Administrateur, Mariam Ouattara, a radicalement changé de voie pour se consacrer à sa passion. Aujourd’hui à la tête du Groupe ECCOS et de MASSALEN BTP, cette styliste burkinabé a bâti un empire entrepreneurial alliant mode, cosmétiques bio et aménagement d’intérieur, en partant d’un simple atelier de confection.
Du rêve d’enfance à la réalité entrepreneuriale
Dès sa “tendre enfance”, Mariam s’est découvert une attirance pour “tout ce qui est beau”. Cette fascination l’a conduite à abandonner un poste dans l’administration pour se former en atelier de confection et dans la commercialisation de pagnes.
“Pour moi, c’est comme une magie de prendre des pagnes, des tissus bruts, et de les transformer en vêtements beaux qui donnent de la joie aux autres”, confie la quarantenaire.
Son parcours a été jalonné de soutiens précieux. Un mentor anonyme lui a appris à se faire confiance, elle-même, tandis que sa mère l’a “mise dans le bain et poussée à se battre pour réussir”.
Une approche distinctive de la mode
“La mode doit être au service du bonheur”, tel est sa philosophie. Chaque création véhicule un message, adapté au tissu, à la personne et au contexte. Elle cultive “l’audace” et relève le défi de créer “l’harmonie entre des tissus apparemment incompatibles”.
Mère de trois enfants, sa plus grande fierté est d’avoir transformé son modeste atelier SAMLEI en une entreprise diversifiée comprenant confection sur mesure, prêt-à-porter, vente de tissus et cosmétiques bio. Elle fournit désormais des tenues de travail à des ministères et aménage des espaces de bureau de A à Z.
Défis relevés et vision affirmée
Le chemin n’a pas été sans obstacles. “Les problèmes de financement” ont été majeurs, tout comme la nécessité d’imposer sa “rigueur” et son “souci des détails” auprès de son personnel.
Femme dans un milieu compétitif, elle affirme ne rencontrer “pas de difficultés spécifiques” grâce au “professionnalisme” qui “paye”. Sa vision de la mode durable s’incarne dans l’utilisation des “cotonnades et kokodonda” qui “préservent l’environnement tout en procurant le bien-être”.
Une inspiration puisée dans le quotidien
Son quotidien est rythmé par une organisation minutieuse.

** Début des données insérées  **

Lemma metricEntry_summarized periodData metric :
  In metric allMetrics ->
  metricEntry (List.map (summarizeMetric periodData) allMetrics) metric
  = Some (snd (summarizeMetric periodData metric)).
Proof.
  assert (K : forall m, fst (summarizeMetric periodData m) = m).
  { intros m. unfold summarizeMetric. destruct (validValues periodData m); [reflexivity |].
    now destruct (includes NON_SUMMABLE_METRICS m). }
  assert (S : forall m, summarizeMetric periodData m = (m, snd (summarizeMetric periodData m))).
  { intros m. rewrite <- (K m) at 2. now destruct (summarizeMetric periodData m). }
  intros H. cbn [allMetrics List.map metricEntry].
  rewrite (S "reach"), (S "followers"), (S "views").
  cbn in H. destruct H as [<- | [<- | [<- | []]]]; reflexivity.
Qed.


(** ** C4: percentage change between adjacent periods *)

Lemma trendEntry_convention metric previous current :
  trendConvention (trendEntry metric previous current).
Proof.
  unfold trendConvention, trendEntry. simpl.
  intros c p -> ->. unfold calculatePercentageChange.
  destruct (eqb p zero); split; intros H; try discriminate; reflexivity.
Qed.

Lemma gtb_zero_not_eqb p : gtb p zero = true -> eqb p zero = false.
Proof.
  destruct p as [| | | q]; simpl; try reflexivity; try discriminate.
  unfold gtb, ltb, Qltb. destruct (0 ?= q)%Q eqn:E; try discriminate. intros _.
  apply not_true_is_false. intros H. apply Qeq_bool_iff in H.
  rewrite <- Qlt_alt in E. rewrite H in E. now apply Qlt_irrefl in E.
Qed.

Lemma eqb_zero_not_gtb p : eqb p zero = true -> gtb p zero = false.
Proof.
  intros H. destruct (gtb p zero) eqn:E; [| reflexivity].
  apply gtb_zero_not_eqb in E. congruence.
Qed.

Lemma forEach_Forall2 {A B} (body : A -> M B) (P : A -> B -> Prop) xs :
  (forall x, In x xs -> exists y, outcome (body x) = Ok y /\ P x y) ->
  exists ys, outcome (forEach body xs) = Ok ys /\ Forall2 P xs ys.
Proof.
  induction xs as [| x rest IH]; intros H; cbn [forEach].
  - exists []. split; [reflexivity | constructor].
  - destruct (H x (or_introl eq_refl)) as (y & Ey & Py).
    destruct (IH (fun z Hz => H z (or_intror Hz))) as (ys & Eys & Pys).
    exists (y :: ys). rewrite outcome_bind, Ey, outcome_bind, Eys.
    split; [reflexivity | now constructor].
Qed.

Elle navigue entre gestion des ateliers, suivi des boutiques, prospection commerciale, et même ventes en direct sur les réseaux sociaux jusqu’à des heures tardives.
“J’adore mon travail”, avoue-t-elle, même si elle rentre le soir “épuisée, mais généralement satisfaite”.
Aux jeunes femmes qui souhaitent embrasser ce métier, Mariam conseille “d’apprendre à aimer le métier, de bien se former, de s’armer de courage et d’accepter de commencer même modestement”.
Son message à travers son travail est celui de “l’espoir et de la valeur du travail bien fait dans le but de donner du bonheur aux autres”.
“J’associé mon travail et ma passion pour satisfaire les autres et trouver ma propre satisfaction, dans la foi en Dieu et aux vertus du professionnalisme et du courage”, confie-t-elle.
Un credo qui continue de guider cette entrepreneure accomplie, déterminée à habiller le Burkina avec élégance et à valoriser les tissus locaux dans toute leur splendeur.